:: Instructions for the task ::
The answer must consist of every line from the data that holds the string "ctxErrAfter".

:: Task inputs ::
(** [ToInstallerConfig] *)
Definition ToInstallerConfig (i : InstallConfig) (env : LocalEnvironment)
  : Result (Installer.Config Process) :=
  match GetAdvertiseAddr i with
  | Err err => Err (Wrap err [])
  | Ok advertiseAddr =>
      let got := GetResources i in
      match (match got with
             | Err err => if negb (IsNotFound err) then Some err else None
             | Ok _ => None
             end) with
      | Some err => Err (Wrap err [])
      | None =>
          let resources := match got with
                           | Ok bytes => Some bytes
                           | Err _ => None
                           end in
          match GetAppPackage i with
          | Err err => Err (Wrap err [])
          | Ok appPackage =>
              match getDNSOverrides i with
              | Err err => Err (Wrap err [])
              | Ok dnsOverrides =>
                  Ok (Installer.mkConfig Process 100 advertiseAddr resources
                        appPackage (Packages env) (Apps env) (Backend env)
                        (Silent env) (SiteDomain i) (ReadStateDir i)
                        (WriteStateDir i) (UserLogFile i) (SystemLogFile i)
                        (InstallToken i) (CloudProvider i) (Flavor i) (Role i)
                        (SystemDevice i) (DockerDevice i) (Mounts i)
                        dnsOverrides (DNSListenAddr i) (Mode i) (PodCIDR i)
                        (ServiceCIDR i) (VxlanPort i) (Docker i) (Insecure i)
                        (Manual i) (ServiceUser i) (NodeTags i) (NewProcess i))
              end
          end
      end
  end.

End Configs.

End Cli.

(** ** The storage checker: the operating-system side *)

Module MonitoringOS.

(** The file [writeN] writes to and the context it watches, by the number
    of writes made so far: [Write k] is the error of the write that follows
    [k] earlier ones, [ctxErrAfter k] is [ctx.Err()] once [k] writes have
    been made. *)
Record Sink : Type := mkSink {
  Write : nat -> option Error;
  ctxErrAfter : nat -> option Error;
  ConvertSystemError : Error -> Error
}.
Lemma put_orders_text_round_trip_witness :
  (forall r, In r (orders world_1) -> has_key 1 r = true ->
     ORD_DESCRIPTION (put_row markup_body r) <> JStr "R&D <urgent>")
  /\ (forall r, In r (orders world_1) -> has_key 1 r = true ->
        ORD_DESCRIPTION (put_row scenario_A_body r) = JStr "New order").
Proof.
  destruct (put_orders_text_round_trip Calendar.ymd_date Calendar.iso_date
              "1" "R&D <urgent>" markup_body world_1
              eq_refl eq_refl eq_refl eq_refl) as [k [K H]].
  destruct (put_orders_text_round_trip Calendar.ymd_date Calendar.iso_date
              "1" "New order" scenario_A_body world_1
              eq_refl eq_refl eq_refl eq_refl) as [k' [K' H']].
  injection K as K. injection K' as K'. subst k k'.
  split; intros r Hr Hk.
  - intros E. apply (proj2 (H r Hr Hk)) in E. discriminate E.
  - apply (proj2 (H' r Hr Hk)). reflexivity.
Defined.
(** * Visage: a shallow embedding of [visage.go]

    The program discovers Storybook stories under a project root, renders
    each of them in a headless browser and reduces the rendering to three
    hashes.  This development embeds the Go source function by function:
    pure string code becomes Rocq functions on [string] (a Go string is a
    sequence of bytes, and so is a Rocq [string]); fallible code returns
    the Go pair [(value, err)]; the browser, the file system and the third
    party libraries are interfaces ([Lib], [Browser], [FS]) that the
    functions take as arguments; the goroutines of [Config.Check] are an
    interleaving step relation on the state of the worker pool. *)

From Stdlib Require Import ZArith Lia Ascii String Strings.Byte.
From stdpp Require Import base option list strings gmap relations.

Local Open Scope string_scope.
Local Open Scope Z_scope.
Local Open Scope list_scope.
Set Warnings "-register-all".

(** ** Go's [strings] and [fmt], on byte strings *)

(** [strings.HasPrefix]. *)
Fixpoint HasPrefix (s prefix : string) : bool :=
  match prefix, s with
  | EmptyString, _ => true
  | String _ _, EmptyString => false
  | String c p, String d s' => Ascii.eqb c d && HasPrefix s' p
  end.

(** [strings.Contains]: [substr] occurs somewhere in [s]; the empty
    string occurs in every string. *)
Fixpoint Contains (s substr : string) : bool :=
  HasPrefix s substr
  || match s with
     | EmptyString => false
     | String _ s' => Contains s' substr
     end.

Fixpoint string_drop (n : nat) (s : string) : string :=
  match n, s with
  | O, _ => s
  | S _, EmptyString => EmptyString
  | S k, String _ s' => string_drop k s'
  end.

(** [strings.CutPrefix]. *)
Definition CutPrefix (s prefix : string) : string * bool :=
  if HasPrefix s prefix then (string_drop (String.length prefix) s, true)
  else (s, false).
(** The inner loop over [enumerate(category_listings)]; [drawn] counts
    the identifiers generated before. *)
Fixpoint listings_of_category (uuid : nat -> string) (category : string)
    (i drawn : nat) (category_listings : list string)
  : list PropertyListing :=
  match category_listings with
  | [] => []
  | listing_text :: rest =>
      let listing_id :=
        category ++ "_" ++ str_of_nat i ++ "_"
        ++ substring 0 8 (uuid drawn) in
      mkPropertyListing listing_id category listing_text
      :: listings_of_category uuid category (S i) (S drawn) rest
  end.

(** The outer loop over [raw_data.items()]. *)
Fixpoint listings_of_items (uuid : nat -> string) (drawn : nat)
    (items : list (string * list string)) : list PropertyListing :=
  match items with
  | [] => []
  | (category, category_listings) :: rest =>
      (listings_of_category uuid category 0 drawn category_listings
       ++ listings_of_items uuid (drawn + length category_listings) rest)%list
  end.

Definition load_listings_from_json (json_file : string) (w : World)
  : list PropertyListing * World :=
  match corpus w with
  | Parsed raw_data =>
      let listings :=
        listings_of_items (uuid4 w) (uuids_drawn w) raw_data in
      (listings,
       print ("Loaded " ++ str_of_nat (length listings)
              ++ " property listings from " ++ json_file)
         (draw_uuids (length listings) w))
  | FileNotFoundError =>
      ([], print ("Error: " ++ json_file
                  ++ " not found. Please generate listings first.") w)
  | JSONDecodeError =>
      ([], print ("Error: Invalid JSON in " ++ json_file) w)
  end.

Definition create_documents (listings : list PropertyListing)
  : list Document :=
  map (fun listing =>
         mkDocument (content listing)
           [ ("id", id listing);
             ("category", category listing);
             ("source", "generated_listings") ])
      listings.

Definition initialize_vectorstore (documents : list Document)
    (w : World) (self : PropertyVectorStore)
  : result unit * World * PropertyVectorStore :=
  let w := print "Creating embeddings and initializing vector store..." w in
  match chroma_fault w FromDocuments with
  | Some failure => (Raise (ServiceError failure), w, self)
  | None =>
      let w := add_documents documents w in
      let self := attach self in
      let w := print ("Vector store initialized with "
                      ++ str_of_nat (length documents)
                      ++ " property listings") w in
      let w := print ("Persisted to: " ++ persist_directory self) w in
      (Return tt, w, self)
  end.

Definition load_existing_vectorstore (w : World) (self : PropertyVectorStore)
  : bool * World * PropertyVectorStore :=
  match chroma_fault w OpenCollection with
  | Some e =>
      (false, print ("Could not load existing vector store: " ++ e) w, self)
  | None =>
      let self := attach self in
      match chroma_fault w CountCollection with
      | Some e =>
          (false, print ("Could not load existing vector store: " ++ e) w,
           self)
      | None =>
          let collection_count := length (collection w) in
          if (0 <? collection_count)%nat then
            (true,
             print ("Loaded existing vector store with "
                    ++ str_of_nat collection_count ++ " documents") w,
             self)
          else (false, print "Existing vector store is empty" w, self)
      end
  end.

(** [if filter_dict:] holds for a dictionary with an entry. *)
Definition filter_given (filter_dict : option Dict) : bool :=
  match filter_dict with
  | Some (_ :: _) => true
  | _ => false
  end.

:: Task output ::
    [k] earlier ones, [ctxErrAfter k] is [ctx.Err()] once [k] writes have
  ctxErrAfter : nat -> option Error;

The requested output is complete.